[Opening Input data section]
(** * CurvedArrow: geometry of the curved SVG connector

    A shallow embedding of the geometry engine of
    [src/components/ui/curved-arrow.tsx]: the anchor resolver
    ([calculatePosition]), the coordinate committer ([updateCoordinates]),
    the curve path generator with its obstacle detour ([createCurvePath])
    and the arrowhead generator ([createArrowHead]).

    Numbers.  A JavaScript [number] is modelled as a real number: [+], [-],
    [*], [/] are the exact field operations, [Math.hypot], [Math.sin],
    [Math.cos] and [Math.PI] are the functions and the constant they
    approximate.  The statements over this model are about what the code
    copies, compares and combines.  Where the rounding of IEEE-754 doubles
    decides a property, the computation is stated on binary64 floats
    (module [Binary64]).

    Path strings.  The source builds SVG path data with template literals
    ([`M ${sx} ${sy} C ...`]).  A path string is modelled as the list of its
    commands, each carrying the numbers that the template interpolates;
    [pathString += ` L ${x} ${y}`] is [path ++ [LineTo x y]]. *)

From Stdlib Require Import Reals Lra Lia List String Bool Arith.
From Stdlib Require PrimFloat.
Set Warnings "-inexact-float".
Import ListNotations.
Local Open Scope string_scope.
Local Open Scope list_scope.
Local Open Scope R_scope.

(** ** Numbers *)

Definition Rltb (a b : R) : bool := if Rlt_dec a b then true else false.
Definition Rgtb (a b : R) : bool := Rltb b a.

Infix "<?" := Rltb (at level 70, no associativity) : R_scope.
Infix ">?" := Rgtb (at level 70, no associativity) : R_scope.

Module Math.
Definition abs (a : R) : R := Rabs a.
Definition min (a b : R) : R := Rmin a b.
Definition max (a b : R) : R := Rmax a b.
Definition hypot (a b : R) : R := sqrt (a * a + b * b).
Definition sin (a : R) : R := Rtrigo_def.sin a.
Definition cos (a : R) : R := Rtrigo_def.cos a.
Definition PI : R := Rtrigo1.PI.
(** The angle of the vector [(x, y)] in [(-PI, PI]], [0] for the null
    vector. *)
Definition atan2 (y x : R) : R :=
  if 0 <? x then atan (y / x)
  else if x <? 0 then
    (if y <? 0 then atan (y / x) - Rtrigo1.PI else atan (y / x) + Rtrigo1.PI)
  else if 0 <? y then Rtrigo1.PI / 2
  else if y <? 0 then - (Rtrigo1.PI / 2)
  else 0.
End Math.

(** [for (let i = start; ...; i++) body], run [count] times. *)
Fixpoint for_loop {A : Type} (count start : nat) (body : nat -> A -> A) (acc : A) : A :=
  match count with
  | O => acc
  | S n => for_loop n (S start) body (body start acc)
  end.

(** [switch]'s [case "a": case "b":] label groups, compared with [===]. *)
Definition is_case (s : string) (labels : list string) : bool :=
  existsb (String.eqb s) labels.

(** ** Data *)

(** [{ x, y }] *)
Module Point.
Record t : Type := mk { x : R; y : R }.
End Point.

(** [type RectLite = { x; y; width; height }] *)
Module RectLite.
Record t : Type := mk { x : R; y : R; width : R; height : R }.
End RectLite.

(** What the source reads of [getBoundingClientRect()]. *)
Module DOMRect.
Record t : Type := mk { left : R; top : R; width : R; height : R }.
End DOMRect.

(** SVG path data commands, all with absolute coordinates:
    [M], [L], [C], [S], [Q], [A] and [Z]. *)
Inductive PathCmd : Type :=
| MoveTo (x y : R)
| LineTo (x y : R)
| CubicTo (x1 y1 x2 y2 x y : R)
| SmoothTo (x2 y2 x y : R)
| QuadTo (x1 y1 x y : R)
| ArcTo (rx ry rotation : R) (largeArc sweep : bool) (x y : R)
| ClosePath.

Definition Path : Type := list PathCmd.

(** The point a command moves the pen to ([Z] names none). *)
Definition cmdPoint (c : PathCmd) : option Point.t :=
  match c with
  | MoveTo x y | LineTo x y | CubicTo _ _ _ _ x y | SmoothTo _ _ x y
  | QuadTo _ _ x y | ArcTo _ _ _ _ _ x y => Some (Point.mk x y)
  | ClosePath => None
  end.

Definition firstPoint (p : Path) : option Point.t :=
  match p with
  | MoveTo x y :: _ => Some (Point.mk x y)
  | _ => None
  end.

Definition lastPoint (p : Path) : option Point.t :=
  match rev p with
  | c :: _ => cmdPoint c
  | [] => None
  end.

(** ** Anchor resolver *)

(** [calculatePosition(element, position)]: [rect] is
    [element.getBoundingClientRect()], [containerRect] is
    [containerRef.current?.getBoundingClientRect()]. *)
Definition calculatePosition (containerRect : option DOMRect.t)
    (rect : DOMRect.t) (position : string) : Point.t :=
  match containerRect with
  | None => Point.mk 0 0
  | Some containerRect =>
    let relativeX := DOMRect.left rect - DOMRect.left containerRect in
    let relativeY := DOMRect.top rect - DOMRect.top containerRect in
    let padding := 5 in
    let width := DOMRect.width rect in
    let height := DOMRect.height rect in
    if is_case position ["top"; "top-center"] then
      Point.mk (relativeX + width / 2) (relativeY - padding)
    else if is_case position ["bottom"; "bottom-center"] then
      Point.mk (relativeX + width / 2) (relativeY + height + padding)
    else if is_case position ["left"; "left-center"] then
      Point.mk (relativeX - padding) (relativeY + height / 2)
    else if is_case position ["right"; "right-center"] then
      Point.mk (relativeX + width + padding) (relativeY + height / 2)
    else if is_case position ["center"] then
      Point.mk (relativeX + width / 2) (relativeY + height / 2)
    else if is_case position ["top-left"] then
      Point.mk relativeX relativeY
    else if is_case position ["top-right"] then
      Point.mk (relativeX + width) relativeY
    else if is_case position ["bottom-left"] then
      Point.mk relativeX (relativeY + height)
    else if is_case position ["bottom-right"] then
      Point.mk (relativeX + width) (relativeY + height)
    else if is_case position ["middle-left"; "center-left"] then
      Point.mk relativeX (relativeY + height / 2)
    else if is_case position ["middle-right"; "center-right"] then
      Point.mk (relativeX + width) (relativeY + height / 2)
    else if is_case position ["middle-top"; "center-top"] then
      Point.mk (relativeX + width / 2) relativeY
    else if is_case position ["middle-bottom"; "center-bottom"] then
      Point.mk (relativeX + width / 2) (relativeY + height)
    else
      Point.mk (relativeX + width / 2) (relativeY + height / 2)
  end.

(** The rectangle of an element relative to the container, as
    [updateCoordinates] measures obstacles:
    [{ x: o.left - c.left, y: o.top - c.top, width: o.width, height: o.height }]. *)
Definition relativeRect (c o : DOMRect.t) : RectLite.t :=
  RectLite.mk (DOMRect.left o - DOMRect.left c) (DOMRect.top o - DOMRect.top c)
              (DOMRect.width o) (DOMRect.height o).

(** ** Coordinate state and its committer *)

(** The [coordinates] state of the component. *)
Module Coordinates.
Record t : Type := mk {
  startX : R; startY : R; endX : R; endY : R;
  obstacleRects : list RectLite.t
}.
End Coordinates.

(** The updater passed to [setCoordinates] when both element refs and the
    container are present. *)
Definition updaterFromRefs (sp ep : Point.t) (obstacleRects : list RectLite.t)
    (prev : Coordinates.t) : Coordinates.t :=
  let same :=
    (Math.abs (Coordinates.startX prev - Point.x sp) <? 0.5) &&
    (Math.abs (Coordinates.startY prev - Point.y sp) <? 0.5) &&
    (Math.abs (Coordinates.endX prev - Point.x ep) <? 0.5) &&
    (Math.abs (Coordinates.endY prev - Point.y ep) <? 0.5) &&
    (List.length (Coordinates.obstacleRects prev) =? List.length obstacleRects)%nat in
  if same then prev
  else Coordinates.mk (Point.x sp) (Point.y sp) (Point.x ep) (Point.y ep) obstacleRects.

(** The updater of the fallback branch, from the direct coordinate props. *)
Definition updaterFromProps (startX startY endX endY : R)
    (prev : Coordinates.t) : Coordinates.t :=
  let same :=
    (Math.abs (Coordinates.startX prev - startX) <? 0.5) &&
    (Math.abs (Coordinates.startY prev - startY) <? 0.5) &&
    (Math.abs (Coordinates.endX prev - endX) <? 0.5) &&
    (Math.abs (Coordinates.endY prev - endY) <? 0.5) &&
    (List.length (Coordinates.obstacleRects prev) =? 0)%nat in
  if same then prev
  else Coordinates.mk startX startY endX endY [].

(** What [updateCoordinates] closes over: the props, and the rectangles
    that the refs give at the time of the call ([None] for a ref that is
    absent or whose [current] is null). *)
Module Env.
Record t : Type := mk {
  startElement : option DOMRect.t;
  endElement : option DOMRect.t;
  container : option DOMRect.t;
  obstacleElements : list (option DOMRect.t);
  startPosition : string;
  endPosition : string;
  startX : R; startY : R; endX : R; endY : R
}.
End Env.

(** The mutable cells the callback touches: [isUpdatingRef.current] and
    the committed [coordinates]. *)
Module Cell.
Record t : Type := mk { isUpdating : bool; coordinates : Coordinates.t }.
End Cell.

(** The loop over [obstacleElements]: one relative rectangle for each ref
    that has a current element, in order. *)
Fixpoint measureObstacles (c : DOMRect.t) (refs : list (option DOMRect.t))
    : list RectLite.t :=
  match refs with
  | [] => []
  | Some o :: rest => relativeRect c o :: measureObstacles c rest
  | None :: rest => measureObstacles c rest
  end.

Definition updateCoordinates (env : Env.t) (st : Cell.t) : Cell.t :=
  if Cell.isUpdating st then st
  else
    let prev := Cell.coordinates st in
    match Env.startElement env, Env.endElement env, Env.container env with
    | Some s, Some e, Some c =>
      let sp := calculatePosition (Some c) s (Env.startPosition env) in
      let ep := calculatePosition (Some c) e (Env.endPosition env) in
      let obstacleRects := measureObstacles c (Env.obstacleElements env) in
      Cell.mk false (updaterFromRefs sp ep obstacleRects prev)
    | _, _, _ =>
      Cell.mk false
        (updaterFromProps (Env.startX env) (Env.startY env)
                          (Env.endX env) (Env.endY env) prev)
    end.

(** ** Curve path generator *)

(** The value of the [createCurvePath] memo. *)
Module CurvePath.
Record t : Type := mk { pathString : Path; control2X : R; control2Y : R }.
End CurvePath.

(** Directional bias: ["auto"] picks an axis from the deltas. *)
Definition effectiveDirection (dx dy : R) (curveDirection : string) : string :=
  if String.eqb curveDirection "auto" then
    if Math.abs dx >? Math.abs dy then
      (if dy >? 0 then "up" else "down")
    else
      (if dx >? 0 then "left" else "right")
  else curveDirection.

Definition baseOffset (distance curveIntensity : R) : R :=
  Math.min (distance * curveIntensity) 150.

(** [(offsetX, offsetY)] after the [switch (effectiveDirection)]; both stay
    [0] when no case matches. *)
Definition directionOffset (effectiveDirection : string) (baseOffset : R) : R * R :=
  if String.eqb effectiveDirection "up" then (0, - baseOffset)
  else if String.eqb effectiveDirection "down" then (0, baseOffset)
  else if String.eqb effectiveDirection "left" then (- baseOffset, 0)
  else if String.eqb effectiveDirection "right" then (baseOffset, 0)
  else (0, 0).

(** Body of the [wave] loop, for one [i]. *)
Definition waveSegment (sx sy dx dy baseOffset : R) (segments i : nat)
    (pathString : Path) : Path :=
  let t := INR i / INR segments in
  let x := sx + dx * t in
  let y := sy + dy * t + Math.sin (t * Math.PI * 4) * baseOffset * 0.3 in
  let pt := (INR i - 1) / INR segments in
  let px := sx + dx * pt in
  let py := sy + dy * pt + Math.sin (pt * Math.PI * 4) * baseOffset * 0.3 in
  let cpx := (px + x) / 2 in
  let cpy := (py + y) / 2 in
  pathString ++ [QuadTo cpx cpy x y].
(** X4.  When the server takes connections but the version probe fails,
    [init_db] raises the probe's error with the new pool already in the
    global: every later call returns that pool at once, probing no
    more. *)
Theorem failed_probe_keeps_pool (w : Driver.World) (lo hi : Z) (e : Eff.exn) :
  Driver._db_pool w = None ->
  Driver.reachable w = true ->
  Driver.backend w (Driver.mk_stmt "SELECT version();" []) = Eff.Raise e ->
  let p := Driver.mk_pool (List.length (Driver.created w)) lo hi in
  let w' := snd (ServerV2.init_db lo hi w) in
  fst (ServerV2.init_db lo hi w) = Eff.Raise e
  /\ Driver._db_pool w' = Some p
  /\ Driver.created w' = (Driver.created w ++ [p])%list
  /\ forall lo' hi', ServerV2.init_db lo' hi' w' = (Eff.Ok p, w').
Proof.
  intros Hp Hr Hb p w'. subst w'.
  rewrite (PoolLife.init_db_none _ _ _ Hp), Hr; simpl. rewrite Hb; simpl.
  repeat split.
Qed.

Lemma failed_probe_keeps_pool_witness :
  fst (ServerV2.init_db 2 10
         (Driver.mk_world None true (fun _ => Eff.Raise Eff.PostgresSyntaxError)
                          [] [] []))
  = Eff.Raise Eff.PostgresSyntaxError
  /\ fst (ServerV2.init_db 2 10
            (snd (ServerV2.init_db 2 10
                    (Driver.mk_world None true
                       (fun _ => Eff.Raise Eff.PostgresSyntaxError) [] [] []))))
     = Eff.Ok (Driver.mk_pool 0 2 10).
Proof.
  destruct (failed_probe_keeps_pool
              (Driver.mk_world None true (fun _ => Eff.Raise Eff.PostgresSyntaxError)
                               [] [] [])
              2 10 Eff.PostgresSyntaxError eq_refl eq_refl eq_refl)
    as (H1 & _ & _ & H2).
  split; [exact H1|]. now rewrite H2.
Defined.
[Closing Input data section]
• _Prompt_
Go through the records above, find every line with the word "startY", and list those lines.

• _Completed exercise_
  startX : R; startY : R; endX : R; endY : R;
    (Math.abs (Coordinates.startY prev - Point.y sp) <? 0.5) &&
Definition updaterFromProps (startX startY endX endY : R)
    (Math.abs (Coordinates.startY prev - startY) <? 0.5) &&
  else Coordinates.mk startX startY endX endY [].
  startX : R; startY : R; endX : R; endY : R
        (updaterFromProps (Env.startX env) (Env.startY env)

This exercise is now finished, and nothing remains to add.